(** X7.  Steps 1 and 2 let no NaN through.  On floats, [validate_basic_metrics]
    raises its pending mismatch as soon as one of its six counts is NaN, and
    [validate_age_breakdowns] raises a sum mismatch as soon as one of its
    eighteen arguments is NaN: every sum that contains a NaN is NaN, and NaN
    is not equal to anything, itself included. *)
Theorem nan_is_rejected_by_sums
    (br bp nr np dr dp : float)
    (pr pp gr gp a1 a2 a3 a4 a5 a6 a7 a8 b1 b2 b3 b4 b5 b6 : float) :
  (existsb is_nan [br; bp; nr; np; dr; dp] = true ->
   validate_basic_metrics br bp nr np dr dp = Raise PendingCalculationMismatch)
  /\ (existsb is_nan [pr; pp; gr; gp; a1; a2; a3; a4; a5; a6; a7; a8;
                      b1; b2; b3; b4; b5; b6] = true ->
      exists e,
        validate_age_breakdowns pr pp gr gp a1 a2 a3 a4 a5 a6 a7 a8
                                b1 b2 b3 b4 b5 b6 = Raise e
        /\ validation_kind e = SumMismatch).
Proof.
  split.
  - intros Hnan. unfold validate_basic_metrics.
    replace (eqb _ _) with false; [reflexivity|].
    symmetry. apply eqb_nan. left. cbn [existsb] in Hnan.
    cbn [add sub PyNum_float].
    repeat (apply orb_prop in Hnan as [Hnan|Hnan]); try discriminate;
      auto 10 with nan.
  - intros Hnan.
    destruct (validate_age_breakdowns pr pp gr gp a1 a2 a3 a4 a5 a6 a7 a8
                                      b1 b2 b3 b4 b5 b6) as [r|e] eqn:Hv.
    + exfalso. apply validate_age_breakdowns_Ok in Hv as (E1 & E2 & E3 & E4).
      cbn [add eqb PyNum_float] in E1, E2, E3, E4. cbn [existsb] in Hnan.
      assert (forall x y : float,
                (x =? y)%float = true ->
                is_nan x = true \/ is_nan y = true -> False) as Hno.
      { intros x y Heq Hor. rewrite (eqb_nan x y Hor) in Heq. discriminate. }
      repeat (apply orb_prop in Hnan as [Hnan|Hnan]); try discriminate;
        first [ solve [apply (Hno _ _ E1); auto 10 with nan]
              | solve [apply (Hno _ _ E2); auto 10 with nan]
              | solve [apply (Hno _ _ E3); auto 10 with nan]
              | solve [apply (Hno _ _ E4); auto 10 with nan] ].
    + exists e. split; [reflexivity|].
      eapply validate_age_breakdowns_Raise. exact Hv.
Qed.

(** X8.  Step 3 lets NaN through.  On floats, [validate_additional_metrics]
    succeeds when each of its six subset counts is at most its bound or is
    NaN (or the bound is): NaN is not greater than anything.  The NaN is
    returned in the record, and the total of its field is NaN. *)
Theorem nan_is_accepted_by_subset_checks
    (pr pp dr dp c1 c2 d1 d2 o1 o2 k1 k2 : float) :
  let passes (value bound : float) :=
    (value <=? bound)%float || is_nan value || is_nan bound in
  passes c1 dr && passes c2 dp && passes d1 dr && passes d2 dp
  && passes o1 pr && passes o2 pp = true ->
  exists r,
    validate_additional_metrics pr pp dr dp c1 c2 d1 d2 o1 o2 k1 k2 = Ok r
    /\ (contested_rape r = c1 /\ contested_pocso r = c2
        /\ disposal_5y_rape r = d1 /\ disposal_5y_pocso r = d2
        /\ pending_over_5y_rape r = o1 /\ pending_over_5y_pocso r = o2)
    /\ (is_nan c1 = true \/ is_nan c2 = true -> is_nan (contested_total r) = true)
    /\ (is_nan d1 = true \/ is_nan d2 = true -> is_nan (disposal_5y_total r) = true)
    /\ (is_nan o1 = true \/ is_nan o2 = true ->
        is_nan (pending_over_5y_total r) = true).
Proof.
  cbn zeta. intros Hpass.
  assert (forall value bound : float,
            (value <=? bound)%float || is_nan value || is_nan bound = true ->
            gtb value bound = false) as Hgt.
  { intros value bound [[Hle | Hn]%orb_prop | Hn]%orb_prop.
    - apply (leb_not_gtb (N:=float)). exact Hle.
    - apply ltb_nan. auto.
    - apply ltb_nan. auto. }
  repeat (apply andb_prop in Hpass as [Hpass ?]).
  unfold validate_additional_metrics.
  rewrite !Hgt by assumption.
  eexists. split; [reflexivity|]. cbn.
  split; [repeat split|]. repeat split; apply add_nan.
Qed.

☆ ☆ ☆

» **What the exercise asks**
For this listing, copy out every line that includes the word "unfold".

» **Response to the task**
  - intros Hnan. unfold validate_basic_metrics.
  unfold validate_additional_metrics.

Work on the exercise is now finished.